UA researcher Francisco Mojica receives the BBVA Foundation Frontiers of Knowledge Award in Biomedicine
Alicante. Wednesday, 1 February 2017
University of Alicante researcher Francisco Martínez Mojica has received the BBVA Foundation Frontiers of Knowledge Award in the Biomedicine category, shared, in this ninth edition, with Emmanuelle Charpentier, and Jennifer Doudna, whose pioneering work has ignited “the revolution in biology permitted by CRISPR/Cas 9 techniques.” These tools facilitate genome modification with an unprecedented degree of precision, and far more cheaply and straightforwardly than any previous method. Not unlike today’s simple, intuitive word processing programs, CRISPR/Cas 9 is able to “edit” the genome by “cutting and pasting” DNA sequences: a technology so efficient and powerful that it has spread like wildfire round the laboratories of the world, explains the jury, “as a tool to understand gene function and treat disease".
The prize jury, made up by eight European and US experts, described the development of this technique as a triumph of basic research, "driven by sheer curiosity", according to Robin Lovell-Badge, from the Francis Crick Institute in London (United Kingdom). He and his colleague Dario Alessi, from the University of Dundee (UK) were keen to highlight the vision and perseverance of Martínez Mojica in exploring a biological problem which at the time interested no one, but would enable the flowering of a new revolutionary technique.
As stated in the report, "Martínez Mojica identified CRISPR sequences and postulated their role as an adaptive defense system against viruses; Charpentier and Doudna elucidated the molecular mechanism of CRISPR/Cas 9 action and demonstrated its potential use as a universal tool for genome editing, paving the way for a multitude of applications in essentially any organism.

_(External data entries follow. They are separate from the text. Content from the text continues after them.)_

(** * MiniScript (pocketlang): values, heap objects, maps, collector and the
    single-pass compiler, embedded from [src/var.c] and [src/compiler.c]. *)

From Stdlib Require Import ZArith List String Ascii Bool Lia.
From stdpp Require Import base option list.
Import ListNotations.
Local Open Scope Z_scope.

(** ** Outcomes

    A C function either returns, or runs into undefined behaviour (a NULL
    dereference, an access outside an array), or - in the model only - runs
    out of the fuel that bounds its loops. *)

Inductive UBKind :=
| NullDeref | OutOfBounds | BadCast | NoReturn.

Inductive res (A : Type) :=
| Ok (a : A)
| UB (k : UBKind)
| OutOfFuel.
Arguments Ok {A} a.
Arguments UB {A} k.
Arguments OutOfFuel {A}.

Definition res_bind {A B} (m : res A) (f : A -> res B) : res B :=
  match m with
  | Ok a => f a
  | UB k => UB k
  | OutOfFuel => OutOfFuel
  end.

Notation "'do' x <- m ; k" := (res_bind m (fun x => k))
  (at level 10, x pattern, m at level 100, k at level 200).

Definition of_option {A} (k : UBKind) (o : option A) : res A :=
  match o with Some a => Ok a | None => UB k end.

Definition u32 (z : Z) : Z := z mod 4294967296.

(** How a round of a loop ends. *)
Inductive loop_ctl (A : Type) :=
| Break (a : A)
| Continue (a : A).
Arguments Break {A} a.
Arguments Continue {A} a.

(** ** Values

    Modelled from the spec: the encoding of [Var] lives in [var.h], which is
    not part of the sources at hand (only [typedef uint64_t Var] is, in
    [miniscript.h]).  The spec fixes the variants - null, bool, number,
    object reference, undefined - and allows an explicit tagged record, with
    the same semantics as the NaN-tagged word; that record is the model.  A
    number is carried as the 64-bit pattern of its IEEE-754 double, an object
    reference as the address of the object. *)

(** Addresses of objects. *)
Abbreviation addr := nat (only parsing).

Inductive Var :=
| VAR_NULL
| VAR_UNDEFINED
| VAR_BOOL (b : bool)
| VAR_NUM (bits : Z)
| VAR_OBJ (p : addr).

Definition VAR_TRUE := VAR_BOOL true.
Definition VAR_FALSE := VAR_BOOL false.

Definition IS_NULL (v : Var) : bool := match v with VAR_NULL => true | _ => false end.
Definition IS_UNDEF (v : Var) : bool := match v with VAR_UNDEFINED => true | _ => false end.
Definition IS_BOOL (v : Var) : bool := match v with VAR_BOOL _ => true | _ => false end.
Definition IS_TRUE (v : Var) : bool := match v with VAR_BOOL true => true | _ => false end.
Definition IS_NUM (v : Var) : bool := match v with VAR_NUM _ => true | _ => false end.

(** Equality of two words. *)
Definition Var_eqb (a b : Var) : bool :=
  match a, b with
  | VAR_NULL, VAR_NULL => true
  | VAR_UNDEFINED, VAR_UNDEFINED => true
  | VAR_BOOL x, VAR_BOOL y => Bool.eqb x y
  | VAR_NUM x, VAR_NUM y => Z.eqb x y
  | VAR_OBJ p, VAR_OBJ q => Nat.eqb p q
  | _, _ => false
  end.

(** The C comparison [==] of two doubles, on their bit patterns: a NaN
    (exponent bits all set, fraction not zero) is equal to nothing, the two
    zeros (all bits below the sign clear) are equal, otherwise the patterns
    decide. *)
Definition dbl_is_nan (x : Z) : bool :=
  Z.eqb (Z.land (Z.shiftr x 52) 2047) 2047
  && negb (Z.eqb (Z.land x 4503599627370495) 0).

Definition dbl_is_zero (x : Z) : bool := Z.eqb (Z.land x 9223372036854775807) 0.

Definition dbl_eq (x y : Z) : bool :=
  negb (dbl_is_nan x) && negb (dbl_is_nan y)
  && (Z.eqb x y || (dbl_is_zero x && dbl_is_zero y)).

(** ** Growable buffers

    Modelled from the spec: the buffer types are generated from macros that
    are not in the sources at hand.  A buffer is its [count] live elements
    and its capacity; [write-one] grows by factor 2 from a minimum capacity
    MIN_CAPACITY, for which the spec suggests 8. *)

Definition MIN_CAPACITY : Z := 8.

Since it came into play as a genome editing tool in 2012, CRISPR/Cas 9 has been used to search for new treatments against numerous diseases – including cancer and AIDS – as well as to breed new plant varieties and in environmental applications. The technique has cut the time required to voluntarily alter the genome from years to a matter of weeks, and many have hailed it as the democratisation of genetic editing, because it puts the technique within reach of any molecular biology lab.
Laboratories in China and the United States plan to shortly use it in clinical trials in humans as a treatment against diverse types of cancer. If these trials support the safety of gene editing in humans, we may soon see CRISPR/Cas 9-based treatments being tested for use against multiple ailments.